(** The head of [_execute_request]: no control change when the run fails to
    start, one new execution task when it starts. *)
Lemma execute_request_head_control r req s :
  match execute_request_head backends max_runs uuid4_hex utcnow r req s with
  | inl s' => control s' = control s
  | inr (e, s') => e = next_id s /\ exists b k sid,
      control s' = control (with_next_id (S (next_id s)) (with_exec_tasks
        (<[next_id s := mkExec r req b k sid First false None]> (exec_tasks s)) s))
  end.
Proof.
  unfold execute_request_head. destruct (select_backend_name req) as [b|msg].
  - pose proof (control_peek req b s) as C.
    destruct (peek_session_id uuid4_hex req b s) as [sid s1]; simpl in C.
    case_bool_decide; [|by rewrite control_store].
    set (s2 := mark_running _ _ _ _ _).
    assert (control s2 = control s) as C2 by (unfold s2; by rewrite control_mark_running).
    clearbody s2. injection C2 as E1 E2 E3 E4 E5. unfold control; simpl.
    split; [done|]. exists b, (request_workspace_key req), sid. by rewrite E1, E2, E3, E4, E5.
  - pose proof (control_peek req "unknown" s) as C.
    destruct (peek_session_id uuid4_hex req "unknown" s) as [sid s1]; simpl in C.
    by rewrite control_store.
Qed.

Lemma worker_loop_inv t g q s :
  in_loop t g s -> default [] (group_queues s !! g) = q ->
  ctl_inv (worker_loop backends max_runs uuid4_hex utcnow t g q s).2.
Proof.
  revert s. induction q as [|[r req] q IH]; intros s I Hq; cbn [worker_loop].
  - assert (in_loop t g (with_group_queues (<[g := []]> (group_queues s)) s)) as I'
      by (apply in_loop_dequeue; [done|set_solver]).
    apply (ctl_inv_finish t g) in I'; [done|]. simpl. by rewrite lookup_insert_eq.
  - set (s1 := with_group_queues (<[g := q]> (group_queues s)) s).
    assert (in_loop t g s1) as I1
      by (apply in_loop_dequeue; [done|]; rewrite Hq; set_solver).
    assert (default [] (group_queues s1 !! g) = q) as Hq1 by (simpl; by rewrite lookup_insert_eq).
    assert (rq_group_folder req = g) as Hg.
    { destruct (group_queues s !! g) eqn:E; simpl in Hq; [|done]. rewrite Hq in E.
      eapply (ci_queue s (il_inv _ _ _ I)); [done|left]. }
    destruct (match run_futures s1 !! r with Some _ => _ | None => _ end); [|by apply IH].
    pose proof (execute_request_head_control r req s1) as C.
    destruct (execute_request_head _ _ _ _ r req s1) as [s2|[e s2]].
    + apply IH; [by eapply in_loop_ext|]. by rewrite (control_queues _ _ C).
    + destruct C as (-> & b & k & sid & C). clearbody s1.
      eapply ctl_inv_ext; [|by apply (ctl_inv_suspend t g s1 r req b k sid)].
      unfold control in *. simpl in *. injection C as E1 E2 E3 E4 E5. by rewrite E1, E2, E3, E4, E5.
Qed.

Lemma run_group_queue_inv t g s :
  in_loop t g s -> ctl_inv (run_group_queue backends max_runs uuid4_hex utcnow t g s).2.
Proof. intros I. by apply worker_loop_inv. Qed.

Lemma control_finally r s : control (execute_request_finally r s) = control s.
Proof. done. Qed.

━━━━━━━━━━━━━━━━━━━━━━━━━━━━━━

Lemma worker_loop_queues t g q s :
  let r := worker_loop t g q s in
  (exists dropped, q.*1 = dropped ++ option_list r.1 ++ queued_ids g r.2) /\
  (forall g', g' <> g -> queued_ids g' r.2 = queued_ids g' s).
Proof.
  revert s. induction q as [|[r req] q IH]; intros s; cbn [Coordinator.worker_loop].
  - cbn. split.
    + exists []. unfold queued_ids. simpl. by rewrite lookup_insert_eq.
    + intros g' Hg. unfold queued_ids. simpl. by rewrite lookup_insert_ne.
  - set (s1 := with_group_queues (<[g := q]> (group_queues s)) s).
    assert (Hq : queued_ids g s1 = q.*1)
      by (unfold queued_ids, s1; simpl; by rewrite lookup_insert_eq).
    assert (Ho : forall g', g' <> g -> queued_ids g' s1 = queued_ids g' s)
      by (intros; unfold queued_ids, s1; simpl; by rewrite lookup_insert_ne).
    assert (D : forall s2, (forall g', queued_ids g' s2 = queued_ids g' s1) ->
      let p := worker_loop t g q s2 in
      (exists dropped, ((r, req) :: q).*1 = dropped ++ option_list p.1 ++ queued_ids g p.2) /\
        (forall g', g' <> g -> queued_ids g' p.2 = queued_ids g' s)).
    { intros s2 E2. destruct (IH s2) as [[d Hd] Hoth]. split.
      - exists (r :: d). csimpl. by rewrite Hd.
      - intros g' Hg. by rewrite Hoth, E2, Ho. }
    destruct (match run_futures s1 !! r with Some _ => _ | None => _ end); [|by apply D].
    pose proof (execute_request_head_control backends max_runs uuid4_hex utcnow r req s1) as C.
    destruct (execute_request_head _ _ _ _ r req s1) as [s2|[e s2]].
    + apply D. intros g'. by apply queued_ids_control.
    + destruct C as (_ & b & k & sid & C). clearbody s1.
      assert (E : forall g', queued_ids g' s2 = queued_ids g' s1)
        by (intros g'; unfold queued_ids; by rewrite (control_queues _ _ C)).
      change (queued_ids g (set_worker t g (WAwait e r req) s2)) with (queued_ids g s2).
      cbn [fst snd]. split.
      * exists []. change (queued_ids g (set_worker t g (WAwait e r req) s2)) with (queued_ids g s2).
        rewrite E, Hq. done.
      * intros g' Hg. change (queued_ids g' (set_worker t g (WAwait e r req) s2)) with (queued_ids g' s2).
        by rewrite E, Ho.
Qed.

━━━━━━━━━━━━━━━━━━━━━━━━━━━━━━

# [Work to be completed]
Wherever the string "destruct" occurs in the records, copy the line it is in.

# [Solution to the problem]
  unfold execute_request_head. destruct (select_backend_name req) as [b|msg].
    destruct (peek_session_id uuid4_hex req b s) as [sid s1]; simpl in C.
    destruct (peek_session_id uuid4_hex req "unknown" s) as [sid s1]; simpl in C.
    { destruct (group_queues s !! g) eqn:E; simpl in Hq; [|done]. rewrite Hq in E.
    destruct (match run_futures s1 !! r with Some _ => _ | None => _ end); [|by apply IH].
    destruct (execute_request_head _ _ _ _ r req s1) as [s2|[e s2]].
    + destruct C as (-> & b & k & sid & C). clearbody s1.
    { intros s2 E2. destruct (IH s2) as [[d Hd] Hoth]. split.
    destruct (match run_futures s1 !! r with Some _ => _ | None => _ end); [|by apply D].
    destruct (execute_request_head _ _ _ _ r req s1) as [s2|[e s2]].
    + destruct C as (_ & b & k & sid & C). clearbody s1.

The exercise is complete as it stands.